BBB: Cativeiro social

Há muito tempo que os “intelectuais de plantão” se questionam como os reality shows alcançaram tanto sucesso na televisão mundial e, da mesma forma, na brasileira. Infelizmente não podemos nos orgulhar do nível intelectual do nosso programa mais longevo no ramo, o Big Brother Brasil – se, nessas dez edições, conseguimos completar um único dia de conversas consistentes sobre artes, filosofia, ciência ou religião, terá sido muito. Na maior parte do tempo o BBB mais parece uma novela onde os “mocinhos” tentam chegar a um “final feliz”, enquanto os “bandidos” tem seu momento de trunfo, mas sempre são eliminados ao final.

E porque será que gostamos tanto, enquanto sociedade e audiência televisiva, de observar a vida alheia e suas relações sociais – sejam ou não uma “realidade”? Porque será que certas pessoas da camada mais humilde da população chegam até a confundir realidade e ficção quando, ao encontrar pessoalmente um ator ou atriz que fazem algum papel de destaque em uma novela, os alertam para “tomar cuidado com o bandido” ou os atacam por serem eles mesmos os “bandidos” da história?

Talvez a resposta seja “que não temos escolha, pois está em nossos genes” [1]: Segundo a antropologia moderna, a empatia e a imitação talvez tenham sido a base do mecanismo que nos tornou humanos. Ao observarem outras pessoas em seu grupo social, nossos ancestrais começaram a tentar desvendar o que se passava em suas mentes – e, para tal, tiveram que imaginar cada qual como um indivíduo em separado. Segundo a teoria da mente, pela primeira vez nossos ancestrais adquiriram a capacidade de julgar a intencionalidade de outro indivíduo, passando a “pensar como se fossem outra pessoa”, na tentativa de antever suas ações.

Steven Mithen, em seu célebre livro “A pré-história da mente”, teoriza que os hominídeos pré-humanos apresentaram variadas gradações de módulos de inteligência – a inteligência geral, a naturalista, a técnica e a social.

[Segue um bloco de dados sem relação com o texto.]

Definition hex_digit (a : ascii) : option N :=
  let n := N_of_ascii a in
  if ((48 <=? n) && (n <=? 57))%N then Some (n - 48)%N
  else if ((65 <=? n) && (n <=? 70))%N then Some (n - 55)%N
  else if ((97 <=? n) && (n <=? 102))%N then Some (n - 87)%N
  else None.

(** One position of the input: a literal character, or an escape
    [%XY] read as the octet it denotes. *)
Inductive token : Type :=
  | Lit (a : ascii)
  | Pct (b : N).

(** A [%] must be followed by two hexadecimal digits. *)
Fixpoint tokens (s : string) : option (list token) :=
  match s with
  | EmptyString => Some []
  | String "%" (String h (String l rest)) =>
      match hex_digit h, hex_digit l, tokens rest with
      | Some x, Some y, Some ts => Some (Pct (16 * x + y)%N :: ts)
      | _, _, _ => None
      end
  | String "%" _ => None
  | String a rest =>
      match tokens rest with
      | Some ts => Some (Lit a :: ts)
      | None => None
      end
  end.

Definition in_range (lo b hi : N) : bool := ((lo <=? b) && (b <=? hi))%N.
Definition cont (b : N) : bool := in_range 128 b 191.

(** Well-formed two-, three- and four-octet UTF-8 sequences (Unicode,
    table 3-7): no overlong forms, no surrogates, nothing above
    U+10FFFF. *)
Definition utf8_2 (b0 b1 : N) : bool := in_range 194 b0 223 && cont b1.
Definition utf8_3 (b0 b1 b2 : N) : bool :=
  ((b0 =? 224)%N && in_range 160 b1 191 && cont b2)
  || (in_range 225 b0 236 && cont b1 && cont b2)
  || ((b0 =? 237)%N && in_range 128 b1 159 && cont b2)
  || (in_range 238 b0 239 && cont b1 && cont b2).
Definition utf8_4 (b0 b1 b2 b3 : N) : bool :=
  ((b0 =? 240)%N && in_range 144 b1 191 && cont b2 && cont b3)
  || (in_range 241 b0 243 && cont b1 && cont b2 && cont b3)
  || ((b0 =? 244)%N && in_range 128 b1 143 && cont b2 && cont b3).

Definition chr (b : N) : ascii := ascii_of_N b.

(** Octets below 0x80 stand alone; a leading octet announces how many
    continuation escapes must follow it immediately. *)
Fixpoint decode (ts : list token) : option string :=
  match ts with
  | [] => Some EmptyString
  | Lit a :: rest => String a <$> decode rest
  | Pct b0 :: rest =>
      if (b0 <? 128)%N then String (chr b0) <$> decode rest
      else if in_range 192 b0 223 then
        match rest with
        | Pct b1 :: rest' =>
            if utf8_2 b0 b1
            then (fun s => String (chr b0) (String (chr b1) s)) <$> decode rest'
            else None
        | _ => None
        end
      else if in_range 224 b0 239 then
        match rest with
        | Pct b1 :: Pct b2 :: rest' =>
            if utf8_3 b0 b1 b2
            then (fun s => String (chr b0) (String (chr b1) (String (chr b2) s)))
                   <$> decode rest'
            else None
        | _ => None
        end
      else if in_range 240 b0 247 then
        match rest with
        | Pct b1 :: Pct b2 :: Pct b3 :: rest' =>
            if utf8_4 b0 b1 b2 b3
            then (fun s => String (chr b0) (String (chr b1)
                             (String (chr b2) (String (chr b3) s))))
                   <$> decode rest'
            else None
        | _ => None
        end
      else None
  end.

Definition decodeURIComponent (s : string) : completion string :=
  match tokens s with
  | Some ts =>
      match decode ts with
      | Some r => Normal r
      | None => Throw URIError
      end
  | None => Throw URIError
  end.

End Uri.

(** ** The [path] module (POSIX flavour) *)

Module Path.
Import JsString.

(** [normalizeString]: resolve [.] and [..] segments and drop empty
    ones. [acc] is the stack of kept segments, last one first. *)
Fixpoint normalizeSegments (allowAboveRoot : bool) (acc : list string)
    (segs : list string) : list string :=
  match segs with
  | [] => rev acc
  | seg :: rest =>
      if String.eqb seg "" || String.eqb seg "." then
        normalizeSegments allowAboveRoot acc rest
      else if String.eqb seg ".." then
        match acc with
        | top :: acc' =>
            if String.eqb top ".." then
              normalizeSegments allowAboveRoot
                (if allowAboveRoot then ".." :: acc else acc) rest
            else normalizeSegments allowAboveRoot acc' rest
        | [] =>
            normalizeSegments allowAboveRoot
              (if allowAboveRoot then [".."] else []) rest
        end
      else normalizeSegments allowAboveRoot (seg :: acc) rest
  end.

Definition isAbsolute (path : string) : bool :=
  match path with
  | String "/" _ => true
  | _ => false
  end.

Definition normalize (path : string) : string :=
  if String.eqb path "" then "."
  else
    let absolute := isAbsolute path in
    let trailingSeparator := endsWith path "/" in
    let p := join "/" (normalizeSegments (negb absolute) [] (split "/" path)) in
    if String.eqb p "" then
      if absolute then "/" else if trailingSeparator then "./" else "."
    else
      let p := if trailingSeparator then p ++ "/" else p in
      if absolute then "/" ++ p else p.

(** [path.join(...args)]: the non-empty arguments, separated by [/],
    then normalized. *)
Definition join (args : list string) : string :=
  match List.filter (fun a => negb (String.eqb a "")) args with
  | [] => "."
  | parts => normalize (JsString.join "/" parts)
  end.

(** The loop variables of [path.extname]. *)
Record extState : Type := {
  startDot : Z;
  startPart : Z;
  endIdx : Z;
  matchedSlash : bool;
  preDotState : Z
}.

(** The body of [for (let i = path.length - 1; i >= 0; --i)], run for
    [i = n - 1] down to [0]; a [break] ends the recursion. *)
Fixpoint extnameLoop (path : string) (n : nat) (st : extState) : extState :=
  match n with
  | O => st
  | S i =>
      match String.get i path with
      | None => st
      | Some code =>
          if Ascii.eqb code "/" then
            if negb (matchedSlash st) then
              {| startDot := startDot st; startPart := Z.of_nat i + 1;
                 endIdx := endIdx st; matchedSlash := matchedSlash st;
                 preDotState := preDotState st |}
            else extnameLoop path i st
          else
            let '(ms, e) :=
              if endIdx st =? -1 then (false, Z.of_nat i + 1)
              else (matchedSlash st, endIdx st) in
            let '(sd, pds) :=
              if Ascii.eqb code "." then
                if startDot st =? -1 then (Z.of_nat i, preDotState st)
                else if negb (preDotState st =? 1) then (startDot st, 1)
                else (startDot st, preDotState st)
              else if negb (startDot st =? -1) then (startDot st, -1)
              else (startDot st, preDotState st) in
            extnameLoop path i
              {| startDot := sd; startPart := startPart st; endIdx := e;
                 matchedSlash := ms; preDotState := pds |}
      end
  end.

Definition extname (path : string) : string :=
  let st := extnameLoop path (String.length path)
              {| startDot := -1; startPart := 0; endIdx := -1;
                 matchedSlash := true; preDotState := 0 |} in
  if (startDot st =? -1) || (endIdx st =? -1) || (preDotState st =? 0)
     || ((preDotState st =? 1) && (startDot st =? endIdx st - 1)
         && (startDot st =? startPart st + 1))
  then ""
  else substring (Z.to_nat (startDot st))
                 (Z.to_nat (endIdx st - startDot st)) path.

End Path.

(** ** HTTP messages *)

Record incomingMessage : Type := {
  url : string;          (* the request target, as received *)
  method : string        (* never read by the handler *)
}.

(** [http.ServerResponse], as far as the handler drives it. Header names
    are kept in lower case, as Node does. *)
Record serverResponse : Type := {
  headers : gmap string string;
  statusCode : Z;
  headersSent : bool;
  body : string;
  finished : bool
}.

Porém, somente nos homo sapiens esses módulos da mente se unificaram em um único grande conjunto, de modo a possibilitar o surgimento da cultura, da arte e da religião humanas. No entanto, observando outras espécies ainda próximas em nosso galho evolutivo, como bonobos e chimpanzés, sabemos que de todos esses módulos, o que mais contribuiu na evolução cognitiva da mente humana foi, sem dúvida, o social.

Nas relações tribais antigas, sabemos que infelizmente estivemos muito mais próximos dos chimpanzés, e sua organização hierárquica em torno dos machos alfa, do que dos bonobos, e sua organização anárquica em torno da troca de favores sexuais, que apesar de escandalizar muitos “moralistas de plantão”, é sim muito benéfica no sentido de amenizar – ou até mesmo, erradicar – a violência entre os membros da mesma tribo, e inclusive entre tribos diferentes. Sim, ao contrário dos bonobos, não resolvemos nossas desavenças com sexo, e sim com força bruta – ou pelo menos assim tem sido nos últimos milhares de anos.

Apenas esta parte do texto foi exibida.